» **Directions**: Output the data that follows exactly, line for line.

» **Records to use**:

(** * The deployment job pipeline of the X token deployer

    A shallow embedding of the backend's deployment pipeline (command parser,
    wallet resolver, deployment store, rate limiter, blockchain deployer,
    deployment worker and wallet service) and the properties the
    specification states about it; then of the code around it: the wallet
    link router, the direct-message commands and the polling of the listener,
    and the token contract.

    Conventions.
    - A JavaScript string is a [string], a sequence of code units below 256;
      the case mappings and the character classes are the ASCII ones.
    - [null] and [undefined] are [None]; the truthiness tests of the code
      ([if (x)], [x || y]) are written out with [Js.truthy], [Js.or_else] and
      [Js.or_null].
    - An [async] function is a computation in the monad [Async]: it reads the
      environment of one run (the clock, the behaviour of the connection pool,
      of the launch API and of the chain), threads the stores, and either
      returns or throws. Both branches of every store operation are modelled:
      the in-memory maps used under [MOCK_DB] and the tables of schema.sql.
    - Jobs run one at a time, each to its end ([Pipeline.deliver]).
    - [trace] is ghost state: it records the store calls of the worker, its
      calls of [deploy], the steps [deploy] takes and the replies.
    - A handler of the router returns its response and the pending
      challenges; a handler of direct messages returns the messages it has
      sent. What a library or a remote service does in one run (siwe, ethers,
      the X APIs, the queue) is part of the environment of that run.
    - A [uint256] is an integer, with the wrap-around of unchecked
      arithmetic written out; a Solidity mapping is a finite map that reads
      [0] where nothing was written. *)

From Stdlib Require Import ZArith String Ascii List Bool Lia Sorted.
From stdpp Require Import gmap strings list.

Import ListNotations.
Local Open Scope string_scope.
Local Open Scope Z_scope.

(* ===================================================================== *)
(** ** JavaScript strings *)
(* ===================================================================== *)

Module Js.

Definition is_upper (c : ascii) : bool :=
  let n := nat_of_ascii c in ((65 <=? n) && (n <=? 90))%nat.

Definition is_lower (c : ascii) : bool :=
  let n := nat_of_ascii c in ((97 <=? n) && (n <=? 122))%nat.

Definition is_digit (c : ascii) : bool :=
  let n := nat_of_ascii c in ((48 <=? n) && (n <=? 57))%nat.

(** The capital letters above the ASCII ones: U+00C0 to U+00DE but the
    multiplication sign U+00D7. *)
Definition is_upper_latin1 (c : ascii) : bool :=
  let n := nat_of_ascii c in
  ((192 <=? n) && (n <=? 222) && negb (n =? 215))%nat.

Definition lower_char (c : ascii) : ascii :=
  if is_upper c || is_upper_latin1 c then ascii_of_nat (nat_of_ascii c + 32)
  else c.

(** The small letters above the ASCII ones that have a capital 32 places
    below: U+00E0 to U+00FE but the division sign U+00F7. *)
Definition is_lower_latin1 (c : ascii) : bool :=
  let n := nat_of_ascii c in
  ((224 <=? n) && (n <=? 254) && negb (n =? 247))%nat.

(** The capital of a character, when it is one character of the model. The
    capitals of U+00B5 and U+00FF are U+039C and U+0178, which lie above the
    code units of the model; the two characters are left as they are. *)
Definition upper_char (c : ascii) : ascii :=
  if is_lower c || is_lower_latin1 c then ascii_of_nat (nat_of_ascii c - 32)
  else c.

(** [String.prototype.toLowerCase] *)
Fixpoint toLowerCase (s : string) : string :=
  match s with
  | EmptyString => EmptyString
  | String c r => String (lower_char c) (toLowerCase r)
  end.

(** [String.prototype.toUpperCase]; the capital of the sharp s, U+00DF, is
    the two letters SS. *)
Fixpoint toUpperCase (s : string) : string :=
  match s with
  | EmptyString => EmptyString
  | String c r =>
      if (nat_of_ascii c =? 223)%nat then String "S" (String "S" (toUpperCase r))
      else String (upper_char c) (toUpperCase r)
  end.

(** White space and line terminators, the class [\s]. *)
Definition is_space (c : ascii) : bool :=
  let n := nat_of_ascii c in
  ((n =? 32) || ((9 <=? n) && (n <=? 13)) || (n =? 160))%nat.

(** Line terminators, the complement of [.] *)
Definition is_line_terminator (c : ascii) : bool :=
  let n := nat_of_ascii c in ((n =? 10) || (n =? 13))%nat.

(** The class [\w]. *)
Definition is_word (c : ascii) : bool :=
  is_upper c || is_lower c || is_digit c || (nat_of_ascii c =? 95)%nat.

Fixpoint trimStart (s : string) : string :=
  match s with
  | EmptyString => EmptyString
  | String c r => if is_space c then trimStart r else s
  end.

Fixpoint trimEnd (s : string) : string :=
  match s with
  | EmptyString => EmptyString
  | String c r =>
      match trimEnd r with
      | EmptyString => if is_space c then EmptyString else String c EmptyString
      | r' => String c r'
      end
  end.

(** [String.prototype.trim] *)
Definition trim (s : string) : string := trimEnd (trimStart s).

Fixpoint startsWith (s p : string) : bool :=
  match p, s with
  | EmptyString, _ => true
  | String _ _, EmptyString => false
  | String b p', String a s' => Ascii.eqb a b && startsWith s' p'
  end.

(** [String.prototype.includes] *)
Fixpoint includes (s p : string) : bool :=
  startsWith s p ||
  match s with
  | EmptyString => false
  | String _ r => includes r p
  end.

(** Truthiness of a [string | null | undefined]. *)
Definition truthy (o : option string) : bool :=
  match o with
  | Some s => negb (String.eqb s "")
  | None => false
  end.

(** [o || d] on strings. *)
Definition or_else (o : option string) (d : string) : string :=
  match o with
  | Some s => if String.eqb s "" then d else s
  | None => d
  end.

(** [o || null] *)
Definition or_null (o : option string) : option string :=
  if truthy o then o else None.

Definition quote : string := String (ascii_of_nat 34) EmptyString.

End Js.

(* ===================================================================== *)
(** ** types/index.ts (src/unnamed/part_002) *)
(* ===================================================================== *)

Inductive DeploymentStatus : Type :=
| pending
| processing
| deployed
| failed
| wallet_missing.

» **Result**:
(** * The deployment job pipeline of the X token deployer

    A shallow embedding of the backend's deployment pipeline (command parser,
    wallet resolver, deployment store, rate limiter, blockchain deployer,
    deployment worker and wallet service) and the properties the
    specification states about it; then of the code around it: the wallet
    link router, the direct-message commands and the polling of the listener,
    and the token contract.

    Conventions.
    - A JavaScript string is a [string], a sequence of code units below 256;
      the case mappings and the character classes are the ASCII ones.
    - [null] and [undefined] are [None]; the truthiness tests of the code
      ([if (x)], [x || y]) are written out with [Js.truthy], [Js.or_else] and
      [Js.or_null].
    - An [async] function is a computation in the monad [Async]: it reads the
      environment of one run (the clock, the behaviour of the connection pool,
      of the launch API and of the chain), threads the stores, and either
      returns or throws. Both branches of every store operation are modelled:
      the in-memory maps used under [MOCK_DB] and the tables of schema.sql.
    - Jobs run one at a time, each to its end ([Pipeline.deliver]).
    - [trace] is ghost state: it records the store calls of the worker, its
      calls of [deploy], the steps [deploy] takes and the replies.
    - A handler of the router returns its response and the pending
      challenges; a handler of direct messages returns the messages it has
      sent. What a library or a remote service does in one run (siwe, ethers,
      the X APIs, the queue) is part of the environment of that run.
    - A [uint256] is an integer, with the wrap-around of unchecked
      arithmetic written out; a Solidity mapping is a finite map that reads
      [0] where nothing was written. *)

From Stdlib Require Import ZArith String Ascii List Bool Lia Sorted.
From stdpp Require Import gmap strings list.

Import ListNotations.
Local Open Scope string_scope.
Local Open Scope Z_scope.

(* ===================================================================== *)
(** ** JavaScript strings *)
(* ===================================================================== *)

Module Js.

Definition is_upper (c : ascii) : bool :=
  let n := nat_of_ascii c in ((65 <=? n) && (n <=? 90))%nat.

Definition is_lower (c : ascii) : bool :=
  let n := nat_of_ascii c in ((97 <=? n) && (n <=? 122))%nat.

Definition is_digit (c : ascii) : bool :=
  let n := nat_of_ascii c in ((48 <=? n) && (n <=? 57))%nat.

(** The capital letters above the ASCII ones: U+00C0 to U+00DE but the
    multiplication sign U+00D7. *)
Definition is_upper_latin1 (c : ascii) : bool :=
  let n := nat_of_ascii c in
  ((192 <=? n) && (n <=? 222) && negb (n =? 215))%nat.

Definition lower_char (c : ascii) : ascii :=
  if is_upper c || is_upper_latin1 c then ascii_of_nat (nat_of_ascii c + 32)
  else c.

(** The small letters above the ASCII ones that have a capital 32 places
    below: U+00E0 to U+00FE but the division sign U+00F7. *)
Definition is_lower_latin1 (c : ascii) : bool :=
  let n := nat_of_ascii c in
  ((224 <=? n) && (n <=? 254) && negb (n =? 247))%nat.

(** The capital of a character, when it is one character of the model. The
    capitals of U+00B5 and U+00FF are U+039C and U+0178, which lie above the
    code units of the model; the two characters are left as they are. *)
Definition upper_char (c : ascii) : ascii :=
  if is_lower c || is_lower_latin1 c then ascii_of_nat (nat_of_ascii c - 32)
  else c.

(** [String.prototype.toLowerCase] *)
Fixpoint toLowerCase (s : string) : string :=
  match s with
  | EmptyString => EmptyString
  | String c r => String (lower_char c) (toLowerCase r)
  end.

(** [String.prototype.toUpperCase]; the capital of the sharp s, U+00DF, is
    the two letters SS. *)
Fixpoint toUpperCase (s : string) : string :=
  match s with
  | EmptyString => EmptyString
  | String c r =>
      if (nat_of_ascii c =? 223)%nat then String "S" (String "S" (toUpperCase r))
      else String (upper_char c) (toUpperCase r)
  end.

(** White space and line terminators, the class [\s]. *)
Definition is_space (c : ascii) : bool :=
  let n := nat_of_ascii c in
  ((n =? 32) || ((9 <=? n) && (n <=? 13)) || (n =? 160))%nat.

(** Line terminators, the complement of [.] *)
Definition is_line_terminator (c : ascii) : bool :=
  let n := nat_of_ascii c in ((n =? 10) || (n =? 13))%nat.

(** The class [\w]. *)
Definition is_word (c : ascii) : bool :=
  is_upper c || is_lower c || is_digit c || (nat_of_ascii c =? 95)%nat.

Fixpoint trimStart (s : string) : string :=
  match s with
  | EmptyString => EmptyString
  | String c r => if is_space c then trimStart r else s
  end.

Fixpoint trimEnd (s : string) : string :=
  match s with
  | EmptyString => EmptyString
  | String c r =>
      match trimEnd r with
      | EmptyString => if is_space c then EmptyString else String c EmptyString
      | r' => String c r'
      end
  end.

(** [String.prototype.trim] *)
Definition trim (s : string) : string := trimEnd (trimStart s).

Fixpoint startsWith (s p : string) : bool :=
  match p, s with
  | EmptyString, _ => true
  | String _ _, EmptyString => false
  | String b p', String a s' => Ascii.eqb a b && startsWith s' p'
  end.

(** [String.prototype.includes] *)
Fixpoint includes (s p : string) : bool :=
  startsWith s p ||
  match s with
  | EmptyString => false
  | String _ r => includes r p
  end.

(** Truthiness of a [string | null | undefined]. *)
Definition truthy (o : option string) : bool :=
  match o with
  | Some s => negb (String.eqb s "")
  | None => false
  end.

(** [o || d] on strings. *)
Definition or_else (o : option string) (d : string) : string :=
  match o with
  | Some s => if String.eqb s "" then d else s
  | None => d
  end.

(** [o || null] *)
Definition or_null (o : option string) : option string :=
  if truthy o then o else None.

Definition quote : string := String (ascii_of_nat 34) EmptyString.

End Js.

(* ===================================================================== *)
(** ** types/index.ts (src/unnamed/part_002) *)
(* ===================================================================== *)

Inductive DeploymentStatus : Type :=
| pending
| processing
| deployed
| failed
| wallet_missing.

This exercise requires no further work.